TO DO: What follows is a listing to be transcribed exactly.

DATASET RECORDS:
┏━━

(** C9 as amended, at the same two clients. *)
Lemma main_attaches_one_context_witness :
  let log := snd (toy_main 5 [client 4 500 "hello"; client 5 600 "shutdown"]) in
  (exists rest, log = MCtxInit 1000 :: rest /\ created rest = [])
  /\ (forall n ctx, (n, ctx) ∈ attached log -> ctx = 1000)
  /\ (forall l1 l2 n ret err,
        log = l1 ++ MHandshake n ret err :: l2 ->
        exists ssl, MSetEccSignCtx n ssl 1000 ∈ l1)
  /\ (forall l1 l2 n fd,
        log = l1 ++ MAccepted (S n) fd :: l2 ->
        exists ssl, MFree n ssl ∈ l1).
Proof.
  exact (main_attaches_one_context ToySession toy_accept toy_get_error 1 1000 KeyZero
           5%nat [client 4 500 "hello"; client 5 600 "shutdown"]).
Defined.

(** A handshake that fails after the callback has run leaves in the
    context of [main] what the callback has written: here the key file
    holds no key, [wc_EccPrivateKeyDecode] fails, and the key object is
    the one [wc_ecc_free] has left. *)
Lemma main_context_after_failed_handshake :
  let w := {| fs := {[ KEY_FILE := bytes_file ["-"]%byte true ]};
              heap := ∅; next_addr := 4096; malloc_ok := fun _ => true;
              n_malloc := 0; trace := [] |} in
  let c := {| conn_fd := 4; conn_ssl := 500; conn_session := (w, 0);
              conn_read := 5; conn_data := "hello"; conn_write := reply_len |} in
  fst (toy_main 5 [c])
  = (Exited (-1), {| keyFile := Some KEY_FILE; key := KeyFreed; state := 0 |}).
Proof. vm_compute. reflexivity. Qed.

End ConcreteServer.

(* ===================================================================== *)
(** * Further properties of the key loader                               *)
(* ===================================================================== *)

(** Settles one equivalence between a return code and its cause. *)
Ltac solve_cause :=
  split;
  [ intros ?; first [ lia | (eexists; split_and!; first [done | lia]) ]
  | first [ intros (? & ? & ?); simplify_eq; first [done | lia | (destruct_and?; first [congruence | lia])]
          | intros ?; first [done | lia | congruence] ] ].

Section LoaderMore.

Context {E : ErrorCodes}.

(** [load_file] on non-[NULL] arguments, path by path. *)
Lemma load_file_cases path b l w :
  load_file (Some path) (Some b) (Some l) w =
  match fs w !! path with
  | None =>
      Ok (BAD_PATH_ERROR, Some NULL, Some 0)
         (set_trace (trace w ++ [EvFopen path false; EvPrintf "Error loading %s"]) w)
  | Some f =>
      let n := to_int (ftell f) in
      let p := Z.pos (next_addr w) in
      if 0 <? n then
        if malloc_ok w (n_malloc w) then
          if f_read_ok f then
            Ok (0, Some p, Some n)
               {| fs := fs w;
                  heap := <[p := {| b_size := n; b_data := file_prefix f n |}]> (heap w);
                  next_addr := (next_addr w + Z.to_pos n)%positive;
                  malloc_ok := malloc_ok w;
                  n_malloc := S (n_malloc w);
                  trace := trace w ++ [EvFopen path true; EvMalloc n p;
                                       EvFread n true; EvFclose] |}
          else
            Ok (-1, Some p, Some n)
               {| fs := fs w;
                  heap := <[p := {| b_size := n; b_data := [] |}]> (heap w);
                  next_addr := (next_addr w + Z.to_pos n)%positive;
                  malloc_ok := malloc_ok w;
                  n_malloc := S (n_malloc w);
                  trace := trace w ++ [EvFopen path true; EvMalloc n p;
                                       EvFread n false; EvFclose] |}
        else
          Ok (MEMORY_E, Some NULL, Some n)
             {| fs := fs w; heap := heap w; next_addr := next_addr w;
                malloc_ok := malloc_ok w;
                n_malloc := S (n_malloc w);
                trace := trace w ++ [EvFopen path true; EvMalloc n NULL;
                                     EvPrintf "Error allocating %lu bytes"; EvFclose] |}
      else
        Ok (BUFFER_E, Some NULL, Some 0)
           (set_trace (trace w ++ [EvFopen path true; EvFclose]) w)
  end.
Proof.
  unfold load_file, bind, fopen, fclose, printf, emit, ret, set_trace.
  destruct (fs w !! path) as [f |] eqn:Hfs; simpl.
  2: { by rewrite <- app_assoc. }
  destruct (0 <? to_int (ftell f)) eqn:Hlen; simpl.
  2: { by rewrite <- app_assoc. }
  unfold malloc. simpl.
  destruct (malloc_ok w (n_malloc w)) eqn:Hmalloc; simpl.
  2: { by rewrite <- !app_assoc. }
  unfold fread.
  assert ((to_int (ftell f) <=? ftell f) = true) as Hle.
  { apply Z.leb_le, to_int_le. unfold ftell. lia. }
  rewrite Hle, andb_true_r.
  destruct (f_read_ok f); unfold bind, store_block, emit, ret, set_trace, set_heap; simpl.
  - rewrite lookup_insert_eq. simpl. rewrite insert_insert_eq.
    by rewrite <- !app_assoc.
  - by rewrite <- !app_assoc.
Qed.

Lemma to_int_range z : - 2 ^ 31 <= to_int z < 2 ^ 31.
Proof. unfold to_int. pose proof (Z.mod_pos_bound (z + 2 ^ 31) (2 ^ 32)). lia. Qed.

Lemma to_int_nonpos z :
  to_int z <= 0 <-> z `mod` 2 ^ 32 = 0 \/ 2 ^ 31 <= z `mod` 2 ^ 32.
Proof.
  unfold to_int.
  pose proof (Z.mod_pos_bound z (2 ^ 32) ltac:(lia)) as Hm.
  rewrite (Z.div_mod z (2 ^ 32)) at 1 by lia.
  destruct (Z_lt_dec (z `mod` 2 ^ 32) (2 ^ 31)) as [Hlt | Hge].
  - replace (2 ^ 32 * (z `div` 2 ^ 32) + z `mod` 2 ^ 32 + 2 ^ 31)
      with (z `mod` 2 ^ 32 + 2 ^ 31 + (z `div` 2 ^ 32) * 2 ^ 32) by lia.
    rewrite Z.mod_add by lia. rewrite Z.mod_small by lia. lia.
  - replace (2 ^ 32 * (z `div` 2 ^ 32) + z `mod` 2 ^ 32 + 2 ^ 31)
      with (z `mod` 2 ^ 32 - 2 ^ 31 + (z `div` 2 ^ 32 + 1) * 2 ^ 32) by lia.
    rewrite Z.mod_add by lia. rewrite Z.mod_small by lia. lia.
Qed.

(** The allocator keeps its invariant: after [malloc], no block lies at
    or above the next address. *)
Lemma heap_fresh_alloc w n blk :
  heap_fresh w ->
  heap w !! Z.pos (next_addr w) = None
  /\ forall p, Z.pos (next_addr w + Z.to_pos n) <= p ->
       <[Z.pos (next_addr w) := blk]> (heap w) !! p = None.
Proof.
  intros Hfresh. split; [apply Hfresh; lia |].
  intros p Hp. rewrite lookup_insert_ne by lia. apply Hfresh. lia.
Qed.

┗━━

EXERCISE SOLUTION:
(** C9 as amended, at the same two clients. *)
Lemma main_attaches_one_context_witness :
  let log := snd (toy_main 5 [client 4 500 "hello"; client 5 600 "shutdown"]) in
  (exists rest, log = MCtxInit 1000 :: rest /\ created rest = [])
  /\ (forall n ctx, (n, ctx) ∈ attached log -> ctx = 1000)
  /\ (forall l1 l2 n ret err,
        log = l1 ++ MHandshake n ret err :: l2 ->
        exists ssl, MSetEccSignCtx n ssl 1000 ∈ l1)
  /\ (forall l1 l2 n fd,
        log = l1 ++ MAccepted (S n) fd :: l2 ->
        exists ssl, MFree n ssl ∈ l1).
Proof.
  exact (main_attaches_one_context ToySession toy_accept toy_get_error 1 1000 KeyZero
           5%nat [client 4 500 "hello"; client 5 600 "shutdown"]).
Defined.

(** A handshake that fails after the callback has run leaves in the
    context of [main] what the callback has written: here the key file
    holds no key, [wc_EccPrivateKeyDecode] fails, and the key object is
    the one [wc_ecc_free] has left. *)
Lemma main_context_after_failed_handshake :
  let w := {| fs := {[ KEY_FILE := bytes_file ["-"]%byte true ]};
              heap := ∅; next_addr := 4096; malloc_ok := fun _ => true;
              n_malloc := 0; trace := [] |} in
  let c := {| conn_fd := 4; conn_ssl := 500; conn_session := (w, 0);
              conn_read := 5; conn_data := "hello"; conn_write := reply_len |} in
  fst (toy_main 5 [c])
  = (Exited (-1), {| keyFile := Some KEY_FILE; key := KeyFreed; state := 0 |}).
Proof. vm_compute. reflexivity. Qed.

End ConcreteServer.

(* ===================================================================== *)
(** * Further properties of the key loader                               *)
(* ===================================================================== *)

(** Settles one equivalence between a return code and its cause. *)
Ltac solve_cause :=
  split;
  [ intros ?; first [ lia | (eexists; split_and!; first [done | lia]) ]
  | first [ intros (? & ? & ?); simplify_eq; first [done | lia | (destruct_and?; first [congruence | lia])]
          | intros ?; first [done | lia | congruence] ] ].

Section LoaderMore.

Context {E : ErrorCodes}.

(** [load_file] on non-[NULL] arguments, path by path. *)
Lemma load_file_cases path b l w :
  load_file (Some path) (Some b) (Some l) w =
  match fs w !! path with
  | None =>
      Ok (BAD_PATH_ERROR, Some NULL, Some 0)
         (set_trace (trace w ++ [EvFopen path false; EvPrintf "Error loading %s"]) w)
  | Some f =>
      let n := to_int (ftell f) in
      let p := Z.pos (next_addr w) in
      if 0 <? n then
        if malloc_ok w (n_malloc w) then
          if f_read_ok f then
            Ok (0, Some p, Some n)
               {| fs := fs w;
                  heap := <[p := {| b_size := n; b_data := file_prefix f n |}]> (heap w);
                  next_addr := (next_addr w + Z.to_pos n)%positive;
                  malloc_ok := malloc_ok w;
                  n_malloc := S (n_malloc w);
                  trace := trace w ++ [EvFopen path true; EvMalloc n p;
                                       EvFread n true; EvFclose] |}
          else
            Ok (-1, Some p, Some n)
               {| fs := fs w;
                  heap := <[p := {| b_size := n; b_data := [] |}]> (heap w);
                  next_addr := (next_addr w + Z.to_pos n)%positive;
                  malloc_ok := malloc_ok w;
                  n_malloc := S (n_malloc w);
                  trace := trace w ++ [EvFopen path true; EvMalloc n p;
                                       EvFread n false; EvFclose] |}
        else
          Ok (MEMORY_E, Some NULL, Some n)
             {| fs := fs w; heap := heap w; next_addr := next_addr w;
                malloc_ok := malloc_ok w;
                n_malloc := S (n_malloc w);
                trace := trace w ++ [EvFopen path true; EvMalloc n NULL;
                                     EvPrintf "Error allocating %lu bytes"; EvFclose] |}
      else
        Ok (BUFFER_E, Some NULL, Some 0)
           (set_trace (trace w ++ [EvFopen path true; EvFclose]) w)
  end.
Proof.
  unfold load_file, bind, fopen, fclose, printf, emit, ret, set_trace.
  destruct (fs w !! path) as [f |] eqn:Hfs; simpl.
  2: { by rewrite <- app_assoc. }
  destruct (0 <? to_int (ftell f)) eqn:Hlen; simpl.
  2: { by rewrite <- app_assoc. }
  unfold malloc. simpl.
  destruct (malloc_ok w (n_malloc w)) eqn:Hmalloc; simpl.
  2: { by rewrite <- !app_assoc. }
  unfold fread.
  assert ((to_int (ftell f) <=? ftell f) = true) as Hle.
  { apply Z.leb_le, to_int_le. unfold ftell. lia. }
  rewrite Hle, andb_true_r.
  destruct (f_read_ok f); unfold bind, store_block, emit, ret, set_trace, set_heap; simpl.
  - rewrite lookup_insert_eq. simpl. rewrite insert_insert_eq.
    by rewrite <- !app_assoc.
  - by rewrite <- !app_assoc.
Qed.

Lemma to_int_range z : - 2 ^ 31 <= to_int z < 2 ^ 31.
Proof. unfold to_int. pose proof (Z.mod_pos_bound (z + 2 ^ 31) (2 ^ 32)). lia. Qed.

Lemma to_int_nonpos z :
  to_int z <= 0 <-> z `mod` 2 ^ 32 = 0 \/ 2 ^ 31 <= z `mod` 2 ^ 32.
Proof.
  unfold to_int.
  pose proof (Z.mod_pos_bound z (2 ^ 32) ltac:(lia)) as Hm.
  rewrite (Z.div_mod z (2 ^ 32)) at 1 by lia.
  destruct (Z_lt_dec (z `mod` 2 ^ 32) (2 ^ 31)) as [Hlt | Hge].
  - replace (2 ^ 32 * (z `div` 2 ^ 32) + z `mod` 2 ^ 32 + 2 ^ 31)
      with (z `mod` 2 ^ 32 + 2 ^ 31 + (z `div` 2 ^ 32) * 2 ^ 32) by lia.
    rewrite Z.mod_add by lia. rewrite Z.mod_small by lia. lia.
  - replace (2 ^ 32 * (z `div` 2 ^ 32) + z `mod` 2 ^ 32 + 2 ^ 31)
      with (z `mod` 2 ^ 32 - 2 ^ 31 + (z `div` 2 ^ 32 + 1) * 2 ^ 32) by lia.
    rewrite Z.mod_add by lia. rewrite Z.mod_small by lia. lia.
Qed.

(** The allocator keeps its invariant: after [malloc], no block lies at
    or above the next address. *)
Lemma heap_fresh_alloc w n blk :
  heap_fresh w ->
  heap w !! Z.pos (next_addr w) = None
  /\ forall p, Z.pos (next_addr w + Z.to_pos n) <= p ->
       <[Z.pos (next_addr w) := blk]> (heap w) !! p = None.
Proof.
  intros Hfresh. split; [apply Hfresh; lia |].
  intros p Hp. rewrite lookup_insert_ne by lia. apply Hfresh. lia.
Qed.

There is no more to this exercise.